Posted from the National Center for Policy Analysis
All across the country, Members of Congress are facing very angry constituents over the issue of health care. So ferocious has been the response that an estimated two-thirds of the Members are not even going to hold town hall meetings. Reportedly, our elected representatives are shocked.
I don’t know why. At least a month earlier, my colleagues and I at the National Center for Policy Analysis became aware of their anger as we collected more than 1.1 million signatures on the petition http://www.freeourhealthcarenow.com/ and read all their e-mail responses. Where, you wonder, were the politicians as this anger was boiling over? Don’t they have staffers who answer their telephones and open their mail?
Anyway, a great disconnect has emerged. It may be serious enough to cause the Democrats to lose control of the Congress in the next election. How did this happen? I think there are three causes.
1. Politicians who don’t know anything about health care.
As I have written before at this blog, almost no one on Capitol Hill understands health care as a complex system. Not only that, but the left wing of the Democratic Party thinks that the answers are simple. After all, other countries appear to have solved a lot of these problems. Why can’t we just copy what they are doing? Like the Hollywood crowd, these politicians think you do not need to understand complex systems in general or economics in particular in order to have strongly held public policy beliefs. These attitudes served them well (they at least got them elected) until it came time to legislate. At this point, technicians at the Congressional Budget Office (who actually do understand something about complex systems) told them their pipe dreams were pipe dreams. So enter the policy wonks.

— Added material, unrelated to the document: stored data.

(** An embedding batch is all or nothing.  A refused batch is untouched;
    an accepted one has the requested number of vectors, all of one dimension
    (the requested one if any), every number finite as [f32], and indices that
    are exactly 0, 1, .. in some order. *)
Theorem embedding_batch_is_exact {B : Base64Text} items c ok items' :
  normalize_embedding_batch items c = (ok, items') ->
  (ok = false -> items' = items) /\
  (ok = true ->
    Z.of_nat (length items') = expected_count c /\
    exists d, 0 < d /\ (forall e, expected_dimensions c = Some e -> e = d) /\
      Forall (fun item' => vector_of d item' /\ get "dimensions" item' = Some (vnat d)) items' /\
      exists indices, imap item_index items = Some <$> indices /\ indices ≡ₚ seqZ 0 (expected_count c)).
Proof.
  unfold normalize_embedding_batch. intros H.
  destruct (_ || _) eqn:E; [by injection H as <- <-|]. bool_to_prop.
  destruct (read_items c None 0 items) as [[e read]|] eqn:Er; [|by injection H as <- <-].
  destruct (negb (contiguous (fst <$> read))) eqn:Ec; injection H as <- <-; [done|].
  split; [done|]. intros _. apply negb_false_iff in Ec.
  assert (Z.of_nat (length items) = expected_count c /\ expected_count c <> 0) as [Hn Hn0] by lia.
  assert (items <> []) as Hne by (intros ->; by apply Hn0).
  pose proof (read_items_length _ _ _ _ _ _ Er) as Hl.
  destruct (read_items_spec c None 0 items e read Er Hne) as (d & -> & Hd & _ & Hc & Hf & Hi).
  cbn [default]. split; [rewrite length_zip_with, length_fmap; lia|].
  exists d. split; [done|]. split; [exact Hc|]. split; [done|].
  exists (fst <$> read). split.
  - rewrite <- list_fmap_compose. exact Hi.
  - apply contiguous_perm in Ec. rewrite length_fmap, Hl in Ec. rewrite Ec. f_equiv. lia.
Qed.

2. Policy wonks who do not understand the voters.
Over the past two decades, I have probably participated in several hundred inside-the-Beltway meetings on ways to reform the health care system. One of the almost unquestioned assumptions in all these discussions is that it is right, proper and desirable for the federal government to tell everyone in America what kind of health insurance he/she should have. In fact, most health reform plans are designed so that they won’t work at all if you can’t force people to buy a government-prescribed insurance plan. In these discussions, wonks on the right are almost as bad as wonks on the left. And all are completely out of touch with what ordinary Americans think.

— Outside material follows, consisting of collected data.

(* ===== verification/Gateway.v ===== *)
(** * Proxying to providers ([server/src/services/gateway.rs])

    One request to a provider, whole or streamed: the body's completion and
    checks, the estimate for the quotas, the choice of a channel, the provider's
    answer and its validation, the breaker and the bill. *)

From S2P Require Import Prelude Utf8 Sse Redis Lock Cache Quota Channels JsonValue Responses Dispatch Metering.

Open Scope string_scope.
Open Scope list_scope.
Open Scope Z_scope.

(** ** Bodies *)

Definition body_not_object : GatewayError := InvalidInput (lit "AI request body must be an object").

Definition first_model (channel : Model) : option str :=
  items ← as_array (models channel); first ← head items; as_str first.

Definition ensure_request_model (body : value) (channel : Model) : result value GatewayError :=
  match get_str "model" body with
  | Some _ => Ok body
  | None =>
      match first_model channel with
      | None => Err (InvalidInput (lit "Selected channel has no usable model"))
      | Some model =>
          match body with
          | VObject _ => Ok (set_field "model" (VString model) body)
          | _ => Err body_not_object
          end
      end
  end.

Definition not_blank (v : value) : bool :=
  match as_str v with Some s => negb (is_empty (trim s)) | None => false end.

Definition expected_inputs (body : value) : option Z :=
  match get "input" body with
  | Some (VString s) => if is_empty (trim s) then None else Some 1
  | Some (VArray values) =>
      if negb (is_empty values) && forallb not_blank values then Some (Z.of_nat (length values)) else None
  | _ => None
  end.

Definition embedding_response_contract (body : value) : result EmbeddingBatchContract GatewayError :=
  match expected_inputs body with
  | None => Err (InvalidInput (lit "Embedding input must be a string or non-empty string array"))
  | Some count =>
      match get "dimensions" body with
      | None => Ok {| expected_count := count; expected_dimensions := None |}
      | Some v =>
          match as_u64 v with
          | Some d => if 0 <? d then Ok {| expected_count := count; expected_dimensions := Some d |}
                      else Err (InvalidInput (lit "Embedding dimensions must be a positive integer"))
          | None => Err (InvalidInput (lit "Embedding dimensions must be a positive integer"))
          end
      end
  end.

3. A very deceptive presidential campaign.
During the last election, Barack Obama, Hillary Clinton, John Edwards and just about everyone else running for president in the Democratic primary made these promises:
a. Universal coverage (which sounds like helping 47 million Americans
afford to buy health insurance);
b. Paid for by taxes on the rich (which means to most people,
“not me”) and efficiencies gained through preventive care,
electronic medical records, etc. (which sounds like “all gain,
no pain”); and
c. If you like the health plan you’re in (which 87% of Americans
do) you can keep it (which sounds like “we’ll leave you alone”).
Most voters liked these messages. At the same time, they didn’t like what Barack Obama said John McCain would do:
a. Cause millions of Americans to lose their employer coverage
and be thrown into the individual market where premiums
would be unaffordably high and people with pre-existing
conditions would be denied coverage altogether; and
b. If you are lucky enough to keep your employer plan the
federal government would tax you.
[Parenthetical note: That McCain responded so ineptly to all this helped Obama win the (election) battle, but caused so much over-confidence it may now cost him the (policy) war. Indeed, I think President Obama has been truly surprised by the strength of the arguments currently being made against his reform plan.]

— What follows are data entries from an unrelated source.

(* ===== verification/Streaming.v ===== *)
(** * The streaming handler ([server/src/handlers/responses.rs])

    The task between the gateway and the client of a stream: it reads the
    provider's events from the gateway's queue, writes the events of the
    Responses API, and hands the usage over to the bill at its end. *)

From S2P Require Import Prelude Utf8 Sse Redis Lock Cache Quota Channels JsonValue Responses Dispatch Metering Gateway.

Open Scope string_scope.
Open Scope list_scope.
Open Scope Z_scope.

(** ** How a stream ends *)

Record StreamTerminationState := { saw_done : bool; finish_reason : option str }.

Definition incomplete_reason (t : StreamTerminationState) : option str :=
  if saw_done t && bool_decide (finish_reason t = Some (lit "length")) then Some (lit "max_output_tokens")
  else if saw_done t && bool_decide (finish_reason t = Some (lit "content_filter")) then Some (lit "content_filter")
  else None.

Definition is_incomplete (t : StreamTerminationState) : bool :=
  match incomplete_reason t with Some _ => true | None => false end.
Definition is_completed (t : StreamTerminationState) : bool := saw_done t && negb (is_incomplete t).

Definition response_status (t : StreamTerminationState) : string :=
  if is_completed t then "completed" else if is_incomplete t then "incomplete" else "failed".
Definition terminal_event_name (t : StreamTerminationState) : string :=
  if is_completed t then "response.completed" else if is_incomplete t then "response.incomplete" else "response.failed".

Now comes the surprise from Capitol Hill: Forget everything we said during the election. We really didn’t mean it after all. In particular:
a. Whereas the campaign mantra was universal coverage
(”we’re the only developed country that doesn’t insure
all its citizens”), that term is almost never heard any
more. The clear goal now is to nationalize the health care
system (”we’re the only country in the world that doesn’t
have a national system”).
b. Far from being left alone if you like the plan you are in:
1. You and your employer are going to be heavily taxed
if your insurance doesn’t conform to the plan the
federal government is designing.
2. You, along with millions of other Americans, may lose
the plan you like and be pushed into a health insurance
exchange where the premiums are likely to be higher
than what you now pay and health plans have
perverse incentives to underprovide to the seriously
ill.
3. Costs cannot be controlled unless we all get less —
fewer tests, fewer exams, fewer services — with
Barack Obama’s grandmother’s hip replacement being
Exhibit A.
c. Far from escaping the financial burden of reform, it now
appears that everyone will be burdened — from the
elderly to the casual consumers of soda pops.
So, should people be angry? I report. You decide.